Go through the data from its first line and retype each line, stopping once the line containing "(** [s.includes(needle)] *)" has been retyped.

___ RECORDS

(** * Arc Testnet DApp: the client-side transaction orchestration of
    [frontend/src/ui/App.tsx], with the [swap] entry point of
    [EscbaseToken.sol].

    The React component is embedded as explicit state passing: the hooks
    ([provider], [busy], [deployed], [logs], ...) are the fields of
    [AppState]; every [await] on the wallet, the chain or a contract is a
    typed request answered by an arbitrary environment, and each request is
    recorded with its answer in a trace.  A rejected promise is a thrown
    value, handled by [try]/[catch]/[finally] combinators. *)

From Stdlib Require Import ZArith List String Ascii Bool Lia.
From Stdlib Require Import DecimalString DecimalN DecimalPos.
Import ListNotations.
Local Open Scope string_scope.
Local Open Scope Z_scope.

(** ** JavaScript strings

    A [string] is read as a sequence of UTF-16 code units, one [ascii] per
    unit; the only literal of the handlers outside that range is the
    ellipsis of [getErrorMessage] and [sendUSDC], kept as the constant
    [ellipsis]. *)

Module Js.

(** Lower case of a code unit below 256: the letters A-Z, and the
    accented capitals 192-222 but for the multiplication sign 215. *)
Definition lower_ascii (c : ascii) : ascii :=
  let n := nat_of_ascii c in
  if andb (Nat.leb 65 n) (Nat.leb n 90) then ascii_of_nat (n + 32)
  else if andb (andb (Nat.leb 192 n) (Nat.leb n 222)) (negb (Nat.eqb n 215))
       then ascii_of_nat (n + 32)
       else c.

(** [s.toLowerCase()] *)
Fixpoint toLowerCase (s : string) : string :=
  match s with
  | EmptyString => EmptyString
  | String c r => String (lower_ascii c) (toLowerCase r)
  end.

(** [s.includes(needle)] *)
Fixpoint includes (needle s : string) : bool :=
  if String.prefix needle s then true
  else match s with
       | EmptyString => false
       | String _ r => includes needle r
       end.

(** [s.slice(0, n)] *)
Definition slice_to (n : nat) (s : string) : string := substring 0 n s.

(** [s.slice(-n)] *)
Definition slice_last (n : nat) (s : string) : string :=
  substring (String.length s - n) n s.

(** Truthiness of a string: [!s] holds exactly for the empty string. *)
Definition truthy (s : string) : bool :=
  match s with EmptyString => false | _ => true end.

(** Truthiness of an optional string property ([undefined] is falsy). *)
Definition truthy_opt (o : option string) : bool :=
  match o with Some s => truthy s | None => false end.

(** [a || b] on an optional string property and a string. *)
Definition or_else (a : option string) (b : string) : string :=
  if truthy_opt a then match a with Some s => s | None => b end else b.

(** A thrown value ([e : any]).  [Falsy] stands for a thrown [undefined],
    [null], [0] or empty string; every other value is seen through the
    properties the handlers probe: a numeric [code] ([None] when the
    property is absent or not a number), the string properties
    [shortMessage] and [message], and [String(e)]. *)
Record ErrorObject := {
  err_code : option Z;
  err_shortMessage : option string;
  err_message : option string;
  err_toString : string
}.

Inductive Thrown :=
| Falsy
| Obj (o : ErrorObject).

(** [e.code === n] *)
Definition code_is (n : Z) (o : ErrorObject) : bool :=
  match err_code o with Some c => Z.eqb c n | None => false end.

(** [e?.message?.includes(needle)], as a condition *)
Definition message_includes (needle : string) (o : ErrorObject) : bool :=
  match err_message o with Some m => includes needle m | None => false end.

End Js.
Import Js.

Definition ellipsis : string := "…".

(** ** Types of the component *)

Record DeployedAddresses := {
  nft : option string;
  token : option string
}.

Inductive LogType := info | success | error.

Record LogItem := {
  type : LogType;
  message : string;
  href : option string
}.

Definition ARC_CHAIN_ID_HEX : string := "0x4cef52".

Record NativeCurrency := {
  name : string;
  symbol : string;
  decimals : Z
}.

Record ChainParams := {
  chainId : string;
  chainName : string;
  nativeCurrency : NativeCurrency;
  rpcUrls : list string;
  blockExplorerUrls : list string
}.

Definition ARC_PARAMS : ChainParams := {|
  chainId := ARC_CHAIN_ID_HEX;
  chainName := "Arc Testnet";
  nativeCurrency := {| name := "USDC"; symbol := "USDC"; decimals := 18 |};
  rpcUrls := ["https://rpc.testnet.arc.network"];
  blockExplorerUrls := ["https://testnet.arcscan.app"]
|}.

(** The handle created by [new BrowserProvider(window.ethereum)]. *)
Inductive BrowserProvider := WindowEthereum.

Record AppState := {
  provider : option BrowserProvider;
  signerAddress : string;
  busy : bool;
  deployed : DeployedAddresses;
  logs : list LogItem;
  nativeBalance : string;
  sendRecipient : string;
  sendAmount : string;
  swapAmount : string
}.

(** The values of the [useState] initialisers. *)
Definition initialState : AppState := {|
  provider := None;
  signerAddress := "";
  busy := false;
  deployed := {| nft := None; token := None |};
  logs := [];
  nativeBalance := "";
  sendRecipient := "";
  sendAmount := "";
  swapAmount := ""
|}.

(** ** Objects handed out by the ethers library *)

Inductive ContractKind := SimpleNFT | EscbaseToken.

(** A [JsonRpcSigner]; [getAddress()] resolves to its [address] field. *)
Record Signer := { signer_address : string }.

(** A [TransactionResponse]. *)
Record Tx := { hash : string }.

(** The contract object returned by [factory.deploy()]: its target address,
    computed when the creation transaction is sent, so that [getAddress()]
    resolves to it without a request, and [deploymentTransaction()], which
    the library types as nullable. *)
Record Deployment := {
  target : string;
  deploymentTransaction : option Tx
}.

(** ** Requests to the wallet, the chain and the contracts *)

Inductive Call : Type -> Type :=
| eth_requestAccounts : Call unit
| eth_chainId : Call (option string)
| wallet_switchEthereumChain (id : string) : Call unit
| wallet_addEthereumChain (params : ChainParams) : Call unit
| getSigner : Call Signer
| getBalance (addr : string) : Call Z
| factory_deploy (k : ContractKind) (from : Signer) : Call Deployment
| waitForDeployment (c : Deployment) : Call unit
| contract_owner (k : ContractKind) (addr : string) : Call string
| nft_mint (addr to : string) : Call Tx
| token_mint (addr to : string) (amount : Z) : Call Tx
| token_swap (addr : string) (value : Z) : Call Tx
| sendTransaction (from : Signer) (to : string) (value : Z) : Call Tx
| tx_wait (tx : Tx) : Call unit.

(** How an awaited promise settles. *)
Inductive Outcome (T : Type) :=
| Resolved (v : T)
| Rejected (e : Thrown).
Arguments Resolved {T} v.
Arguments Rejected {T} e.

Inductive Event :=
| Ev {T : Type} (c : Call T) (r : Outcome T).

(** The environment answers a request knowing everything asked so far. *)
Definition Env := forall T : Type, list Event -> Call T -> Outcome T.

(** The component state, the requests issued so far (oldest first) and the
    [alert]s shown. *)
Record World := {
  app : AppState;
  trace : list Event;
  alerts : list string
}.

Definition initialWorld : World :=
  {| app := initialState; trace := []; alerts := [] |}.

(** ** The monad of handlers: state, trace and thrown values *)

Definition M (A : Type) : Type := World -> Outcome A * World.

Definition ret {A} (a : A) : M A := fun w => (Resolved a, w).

______

> _EXPECTED OUTPUT_:
(** * Arc Testnet DApp: the client-side transaction orchestration of
    [frontend/src/ui/App.tsx], with the [swap] entry point of
    [EscbaseToken.sol].

    The React component is embedded as explicit state passing: the hooks
    ([provider], [busy], [deployed], [logs], ...) are the fields of
    [AppState]; every [await] on the wallet, the chain or a contract is a
    typed request answered by an arbitrary environment, and each request is
    recorded with its answer in a trace.  A rejected promise is a thrown
    value, handled by [try]/[catch]/[finally] combinators. *)

From Stdlib Require Import ZArith List String Ascii Bool Lia.
From Stdlib Require Import DecimalString DecimalN DecimalPos.
Import ListNotations.
Local Open Scope string_scope.
Local Open Scope Z_scope.

(** ** JavaScript strings

    A [string] is read as a sequence of UTF-16 code units, one [ascii] per
    unit; the only literal of the handlers outside that range is the
    ellipsis of [getErrorMessage] and [sendUSDC], kept as the constant
    [ellipsis]. *)

Module Js.

(** Lower case of a code unit below 256: the letters A-Z, and the
    accented capitals 192-222 but for the multiplication sign 215. *)
Definition lower_ascii (c : ascii) : ascii :=
  let n := nat_of_ascii c in
  if andb (Nat.leb 65 n) (Nat.leb n 90) then ascii_of_nat (n + 32)
  else if andb (andb (Nat.leb 192 n) (Nat.leb n 222)) (negb (Nat.eqb n 215))
       then ascii_of_nat (n + 32)
       else c.

(** [s.toLowerCase()] *)
Fixpoint toLowerCase (s : string) : string :=
  match s with
  | EmptyString => EmptyString
  | String c r => String (lower_ascii c) (toLowerCase r)
  end.

(** [s.includes(needle)] *)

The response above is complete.